Small drives the big
A much more recent innovation at Lancaster Farms is the pot washer. This innovation came from an experience Brown had when he started touring garden centers. As a production guy, he had always been much more concerned with the plant in the pot than the pot itself. On a tour, he noticed the way a dirty plastic pot stood out in a crowd of bright, shiny branded pots. Then he realized the offending pot shipped from his nursery. So they built a “car wash” station for the containers and bolted it onto a custom-made conveyor belt. Now, the pots are clean when they’re tagged and placed on racks for shipping. It’s a simple concept that has a big impact on Lancaster Farms’ retail garden center customers.
Another small change that was a big help for the nursery was replacing gravel roads throughout the farm with recycled asphalt. Old or broken asphalt is now taken to recycling plants where it is crushed down and screened. Parkerson says the product holds up a lot better than gravel at half the cost. Gravel itself isn’t expensive, but hauling it is. If a nursery owner is tired of paying the freight, Parkerson says they should look into recycled asphalt.
Science on your side
Sometimes innovation needs to come from outside your organization. Lancaster Farms has a history of collaborating with researchers in the horticulture field. When developing their West farm, Brown and Parkerson worked extensively with Dr. Chuanxue Hong, a professor at Virginia Tech University’s Department of Plant Pathology, Physiology, and Weed Science. Hong, who works out of the Hampton Roads Agricultural Research and Extension Center, is a phytophthora expert who specializes in recycled water quality and treatment.

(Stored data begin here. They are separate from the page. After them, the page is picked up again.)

(** The computation [m] assigns to no object but those behind [rs]. *)
Definition touches {A : Type} (rs : list ref) (m : M A) : Prop :=
  forall s x, ~ In x rs -> heap (snd (m s)) !! x = heap s !! x.

(** A status the engine never leaves: [Filled], [Cancelled] or [Rejected]. *)
Definition is_final (o : Order.t) : Prop :=
  Order.status o = FILLED \/ Order.status o = CANCELLED \/ Order.status o = REJECTED.

(** The object behind [r] is an order of the given side and symbol that
    passed validation. *)
Definition rests_on (side : OrderSide) (sym : string) (h : list Order.t) (r : ref) : Prop :=
  exists o, h !! r = Some o /\ Order.side o = side /\ Order.symbol o = sym /\
            _validate_order o = true.

(** Every resting list holds orders of its own side and symbol that passed
    validation. *)
Definition lists_ok (s : State) : Prop :=
  forall sym,
    Forall (rests_on BUY sym (heap s)) (buy_orders (lists_of sym s)) /\
    Forall (rests_on SELL sym (heap s)) (sell_orders (lists_of sym s)).

(** The resting lists after [r] was appended to the list of its side. *)
Definition rested (side : OrderSide) (r : ref) (so : SymbolOrders) : SymbolOrders :=
  match side with
  | BUY => mkSymbolOrders (buy_orders so ++ [r]) (sell_orders so)
  | SELL => mkSymbolOrders (buy_orders so) (sell_orders so ++ [r])
  end.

“Dr. Hong’s footprints are all over this location,” Brown says.
The danger in irrigating with recycled water is the threat of phytophthora or other pathogens. The key point was that the farther the water has to travel, the less likely those pathogens will survive the journey. And if you slow the movement of water down, the pathogen will sink to the bottom and die before it reaches the nursery’s pump station. That’s easier said than done.
“Under normal water conditions in nursery production, if you’re designing a nursery like a parking lot, there’s nothing slow about rain,” Brown says.
Because it was a brand-new facility, Lancaster Farms had the chance to set it up just right. They worked with Hong to develop a system of grass barriers and buffers, and strategically-placed canals to slow down the flow, and the nursery has been able to recapture 95 percent of its water.